Source material START
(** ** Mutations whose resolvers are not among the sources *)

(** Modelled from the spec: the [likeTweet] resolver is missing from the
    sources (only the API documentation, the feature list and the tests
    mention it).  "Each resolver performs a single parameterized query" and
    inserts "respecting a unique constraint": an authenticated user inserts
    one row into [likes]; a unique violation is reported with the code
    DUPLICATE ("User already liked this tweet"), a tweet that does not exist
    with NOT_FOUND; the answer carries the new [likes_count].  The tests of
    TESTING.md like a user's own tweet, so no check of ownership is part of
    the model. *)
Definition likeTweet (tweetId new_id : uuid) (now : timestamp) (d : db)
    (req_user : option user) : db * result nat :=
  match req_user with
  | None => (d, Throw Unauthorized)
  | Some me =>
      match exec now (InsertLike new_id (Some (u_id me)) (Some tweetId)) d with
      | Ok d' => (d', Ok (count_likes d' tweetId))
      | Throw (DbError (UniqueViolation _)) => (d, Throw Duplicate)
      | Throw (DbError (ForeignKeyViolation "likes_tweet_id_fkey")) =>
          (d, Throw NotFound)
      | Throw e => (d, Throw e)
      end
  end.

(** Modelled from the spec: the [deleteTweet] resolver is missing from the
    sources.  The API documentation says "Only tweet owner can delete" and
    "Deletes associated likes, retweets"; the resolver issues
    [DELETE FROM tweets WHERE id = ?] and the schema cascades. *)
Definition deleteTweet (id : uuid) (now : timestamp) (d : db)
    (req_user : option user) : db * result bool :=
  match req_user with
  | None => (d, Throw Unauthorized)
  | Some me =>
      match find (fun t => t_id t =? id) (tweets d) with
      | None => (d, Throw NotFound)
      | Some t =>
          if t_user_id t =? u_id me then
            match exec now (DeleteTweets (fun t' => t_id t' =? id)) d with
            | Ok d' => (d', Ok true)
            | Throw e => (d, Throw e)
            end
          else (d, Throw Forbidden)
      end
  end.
Source material END
▶ Prompt
Exactly and only the lines from the one containing "match exec now (DeleteTweets" through the end of the material are to be reproduced, both ends included.

▶ Task result
            match exec now (DeleteTweets (fun t' => t_id t' =? id)) d with
            | Ok d' => (d', Ok true)
            | Throw e => (d, Throw e)
            end
          else (d, Throw Forbidden)
      end
  end.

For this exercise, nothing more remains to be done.